Return every line of the listing below, unchanged, from its first line to the line holding "src/src/tianshu/executor/retry.py, the retrier", that line included.

================

(* ===== verification/DagRepo.v ===== *)
(** * The DAG repository and partial retries

    Models src/src/tianshu/storage/dag_repo.py, the executions and nodes of
    task graphs and the transaction that claims a retry, and
    src/src/tianshu/executor/retry.py, the retrier on an execution in memory.

    A row of [dag_executions] is an execution without nodes, a row of
    [dag_nodes] a node: the columns as storage/mappers.py decodes them.  The
    nodes are listed in the order of the table.  Of the memorials the columns
    that the statements read are kept, and a memorial is returned as those.  The
    order in which Python iterates a set is a parameter of the retrier. *)

From stdpp Require Import relations.
From S2P Require Import Prelude.
From S2P Require Import Sql.
From S2P Require Import UnitOfWork.
From S2P Require Import Models.
From S2P Require Import Dag.

(** ** Tables *)

Record dag_memorial := mkDagMemorial {
  dm_edict_id : string;
  dm_parent_memorial_id : option string;
  dm_attempt : Z;
  dm_status : TaskStatus;
  dm_dag_node_id : option string;
  dm_created_at : Z;
}.
Record dag_db := mkDagDb {
  dag_executions : gmap string DAGExecution;
  dag_nodes : list DAGNode;
  dag_memorials : gmap string dag_memorial;
}.
Definition set_executions (t : gmap string DAGExecution) (d : dag_db) : dag_db := mkDagDb t (dag_nodes d) (dag_memorials d).
Definition set_dag_nodes (t : list DAGNode) (d : dag_db) : dag_db := mkDagDb (dag_executions d) t (dag_memorials d).

Definition without_nodes (x : DAGExecution) : DAGExecution :=
  mkExecution (x_id x) (x_edict_id x) (plan_json x) (x_status x) (root_memorial_id x) (max_concurrency x)
    (x_created_at x) (x_completed_at x) [].
Definition with_rows (x : DAGExecution) (nodes : list DAGNode) : DAGExecution :=
  mkExecution (x_id x) (x_edict_id x) (plan_json x) (x_status x) (root_memorial_id x) (max_concurrency x)
    (x_created_at x) (x_completed_at x) nodes.
Definition in_execution (dag_id : string) (n : DAGNode) : bool := bool_decide (dag_execution_id n = dag_id).
Definition is_row (dag_id node : string) (n : DAGNode) : bool :=
  in_execution dag_id n && bool_decide (node_id n = node).
Definition belongs_to (dag_id : string) (n : DAGNode) : DAGNode :=
  mkNode (node_id n) dag_id (description n) (depends_on n) (n_status n) (assigned_official n) (assigned_worker n)
    (tools_required n) (n_memorial_id n) (checkpoint_json n) (n_started_at n) (n_completed_at n) (n_error n).
Section reach.
Context (K : gset string) (dag_id : string) (nodes : list DAGNode).
Context (Hnodup : NoDup (ids_of nodes)) (Hclosed : closed nodes) (Hacyclic : ∀ x, ¬ tc (node_depends nodes) x x).
Context (cap : Z) (scap gcap : option Z).

Lemma lost_nonneg s e : 0 ≤ lost_by s e.
Proof. destruct e; cbn; try lia. case_match; lia. Qed.
Lemma steps_inv lost s s' :
  sched_inv K dag_id nodes cap scap gcap lost s → rtc (sched_step dag_id K) s s' →
  ∃ lost', lost ≤ lost' ∧ sched_inv K dag_id nodes cap scap gcap lost' s'.
Proof.
  intros Hi Hr. revert lost Hi. induction Hr as [s|s s1 s2 (e & He & Hk & Hp) _ IH]; intros lost Hi; [by exists lost|].
  destruct (perform_core K dag_id nodes Hnodup Hclosed cap scap gcap lost s e Hi He Hk) as (s1' & Hp' & Hi' & _).
  rewrite Hp in Hp'. injection Hp' as <-. destruct (IH _ Hi') as (k & Hle & Hik). exists k. split; [|done].
  pose proof (lost_nonneg s e). lia.
Qed.
Lemma calm_steps_inv n s s' :
  calm_inv K dag_id nodes cap scap gcap s → nsteps (calm_step dag_id) n s s' →
  calm_inv K dag_id nodes cap scap gcap s' ∧ (n + rank nodes s' ≤ rank nodes s)%nat.
Proof.
  intros Hi Hr. induction Hr as [s|n s s1 s2 (e & He & Hc & Hp) _ IH]; [done|].
  pose proof (perform_calm K dag_id nodes Hnodup Hclosed cap scap gcap Hacyclic s e s1 Hi He Hc Hp) as Hi1.
  destruct (perform_core K dag_id nodes Hnodup Hclosed cap scap gcap 0 s e) as (s1' & Hp' & _ & Hr1); [apply Hi|done|by destruct e|].
  rewrite Hp in Hp'. injection Hp' as <-. destruct (IH Hi1) as [Hi2 Hr2]. split; [done|].
  assert (advances e = true) as Hne by (by destruct e). specialize (Hr1 Hne). lia.
Qed.
Lemma lane_bound lane c held lost : lane_inv lane c held lost → 0 ≤ lost → ∀ v, c = Some v → Z.of_nat held ≤ v.
Proof. intros H Hl v ->. destruct lane; cbn in H; [lia|done]. Qed.
End reach.
(** *** Cancellation *)

Lemma update_where_attempts cond f d n d' :
  sql_update_where (Row := attempt_row) cond f d = (Ok n, d') →
  execution_attempts d' = (λ r, if cond r then f r else r) <$> execution_attempts d.
Proof.
  intros H. apply map_eq. intros k. unfold sql_update_where in H.
  pose proof (update_keys_Ok_inv _ _ _ _ _ _ (NoDup_fst_map_to_list _) H k) as E. cbn [tbl attempts_table] in E.
  rewrite E, lookup_fmap. case_bool_decide as Hk; [done|].
  destruct (execution_attempts d !! k) as [r|] eqn:Hr; [|done]. exfalso. apply Hk.
  apply list_elem_of_fmap. exists (k, r). split; [done|]. by apply elem_of_map_to_list.
Qed.

(** What follows the cancellation of the memorial row. *)
Definition cancel_tail (m e reason : string) (now : Z) : M db unit :=
  observe_boundary boundary_hook "after_memorial" ;;;
  let! projected := cas_existing_run_state redact_text m e P_FAILED now in
  (if projected then observe_boundary boundary_hook "after_run_state" else ret tt) ;;;
  finalize_outer_loop_terminal float_of e ;;;
  observe_boundary boundary_hook "after_terminal_cleanup" ;;;
  add (cancel_event m e reason now) ;;;
  observe_boundary boundary_hook "after_outbox".

Lemma keeps_cancel_tail {T} (part : db → T) m e reason now :
  (∀ t d, part (set_run_states t d) = part d) → (∀ t d, part (set_edicts t d) = part d) →
  (∀ t d, part (set_orchestration t d) = part d) → (∀ t d, part (set_outbox_events t d) = part d) →
  keeps part (cancel_tail m e reason now).
Proof.
  intros H1 H2 H3 H4. unfold cancel_tail.
  repeat first [apply keeps_observe | by apply keeps_cas | by apply keeps_finalize | by apply keeps_add
               | apply keeps_ret | apply keeps_bind; [|intros ?] | case_match].
Qed.

(** A cancellation that returns [b]: every live attempt of the root is revoked,
    and the memorial ends now exactly when it was still open. *)
Record run_cancelled (m : string) (now : Z) (d d' : db) (b : bool) (row : memorial_row) : Prop := {
  ca_root : memorials d !! m = Some row ∧ mm_dag_node_id row = None;
  ca_result : b = is_open (mc_status (mm_columns row));
  ca_attempts : execution_attempts d' =
    (λ r, if live_attempt m r then update_lease (revoked now) r else r) <$> execution_attempts d;
  ca_memorials : memorials d' =
    if b then
      <[m := set_columns (ended_columns T_CANCELLED "Execution was cancelled" "execution_cancelled" now) row]>
        (memorials d)
    else memorials d;
}.
Record ManagedSideEffectBoundary (W : Type) := mkBoundary {
  b_name : string;
  b_semantics : SideEffectSemantics;
  b_invoke : SideEffectIntentV1 → W → result ProviderEffectReceipt * W;
  b_lookup_receipt : string → W → result (option ProviderEffectReceipt) * W;
}.
Arguments mkBoundary {W}.
Arguments b_name {W}.
Arguments b_semantics {W}.
Arguments b_invoke {W}.
Arguments b_lookup_receipt {W}.

Record ManagedSideEffectResult := mkManagedResult {
  mr_receipt : option SideEffectReceiptV1;
  mr_decision_request_id : option string;
  mr_uncertain : bool;
  mr_reconciled : bool;
}.

Record managed (W : Type) := Managed {
  provider : W;
  store : session db;
  calls : list (SideEffectIntentV1 * db);
}.
Arguments Managed {W}.
Arguments provider {W}.
Arguments store {W}.
Arguments calls {W}.

Definition on_store {W A} (m : M (session db) A) : M (managed W) A := λ x,
  let '(r, s) := m (store x) in (r, Managed (provider x) s (calls x)).
Definition invoke {W} (b : ManagedSideEffectBoundary W) (i : SideEffectIntentV1) :
    M (managed W) ProviderEffectReceipt := λ x,
  let '(r, w) := b_invoke b i (provider x) in
  (r, Managed w (store x) (calls x ++ [(i, committed (store x))])).
Definition lookup_receipt {W} (b : ManagedSideEffectBoundary W) (key : string) :
    M (managed W) (option ProviderEffectReceipt) := λ x,
  let '(r, w) := b_lookup_receipt b key (provider x) in (r, Managed w (store x) (calls x)).
Lemma settled_later d d' k r : journal_le d d' → side_effect_journal d !! k = Some r →
  i_status (j_intent r) ≠ INTENDED → side_effect_journal d' !! k = Some r.
Proof. intros Hle Hk Hs. destruct (Hle k r Hk) as (r' & Hr' & _ & _ & Hsame). by rewrite Hr', (Hsame Hs). Qed.
Lemma evidence_later d d' i res : journal_le d d' → evidence d i res → evidence d' i res.
Proof.
  intros Hle [(y & H1 & H2 & H3 & r & c & Hk & Hb & Hs & Hrest)|(q & H1 & H2 & H3 & r & Hk & Hb & Hs & Hrest)]; [left|right].
  - exists y. split_and!; [done..|]. exists r, c. split; [|done]. eapply settled_later; [done..|]. by rewrite Hs.
  - exists q. split_and!; [done..|]. exists r. split; [|done]. eapply settled_later; [done..|]. by rewrite Hs.
Qed.

(** The store moves on. *)
Lemma store_inv d0 x s :
  machine_inv d0 x → quiescent s = true → journal_inv redact_text (committed s) →
  journal_le (committed (m_store x)) (committed s) →
  machine_inv d0 (Machine (m_provider x) s (m_next x) (m_flights x) (m_invoked x) (m_returned x)).
Proof.
  intros [Q I L F O D A R] Hq Hi Hle. split; cbn; [done|done|by eapply journal_le_trans| |done|done| |].
  - intros n f Hf. destruct (F n f Hf) as [Hn Hin]. split; [done|]. by eapply in_flight_later.
  - intros n f d Hv. destruct (A n f d Hv) as (H1 & H2 & H3). split_and!; [done..|]. by eapply journal_le_trans.
  - intros c res Hr. eapply evidence_later; [done|by apply R].
Qed.
(** A call leaves. *)
Lemma leave_inv d0 x n c (out : result ManagedSideEffectResult) :
  machine_inv d0 x →
  match out with Ok res => evidence (committed (m_store x)) (mc_intent c) res | Err _ => True end →
  machine_inv d0 (Machine (m_provider x) (m_store x) (m_next x) (delete n (m_flights x)) (m_invoked x) (m_returned x ++ [(c, out)])).
Proof.
  intros [Q I L F O D A R] Hout. split; cbn; try done.
  - intros n' f [_ Hf]%lookup_delete_Some. by apply F.
  - intros n' f d Hv. destruct (D n' f d Hv) as [Hn Hd]. split; [done|]. intros f' [_ Hf]%lookup_delete_Some. by apply Hd.
  - intros c' res [Hr|Hr%list_elem_of_singleton]%elem_of_app; [by apply R|]. by simplify_eq.
Qed.
(** A call that asked for nothing yet waits. *)
Lemma wait_inv d0 x n f :
  machine_inv d0 x → (n < m_next x)%nat → in_flight (committed (m_store x)) f → n ∉ (λ v, v.1.1) <$> m_invoked x →
  machine_inv d0 (Machine (m_provider x) (m_store x) (m_next x) (<[n := f]> (m_flights x)) (m_invoked x) (m_returned x)).
Proof.
  intros [Q I L F O D A R] Hn Hf Hnew. split; cbn; try done.
  - intros n' f' [[<- <-]|[_ H]]%lookup_insert_Some; [done|by apply F].
  - intros n' f' d Hv. destruct (D n' f' d Hv) as [Hn' Hd]. split; [done|]. intros f'' [[-> _]|[_ H]]%lookup_insert_Some; [|by eapply Hd].
    destruct Hnew. apply list_elem_of_fmap. by exists (n', f', d).
Qed.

================

▶ Finished task
(* ===== verification/DagRepo.v ===== *)
(** * The DAG repository and partial retries

    Models src/src/tianshu/storage/dag_repo.py, the executions and nodes of
    task graphs and the transaction that claims a retry, and
    src/src/tianshu/executor/retry.py, the retrier on an execution in memory.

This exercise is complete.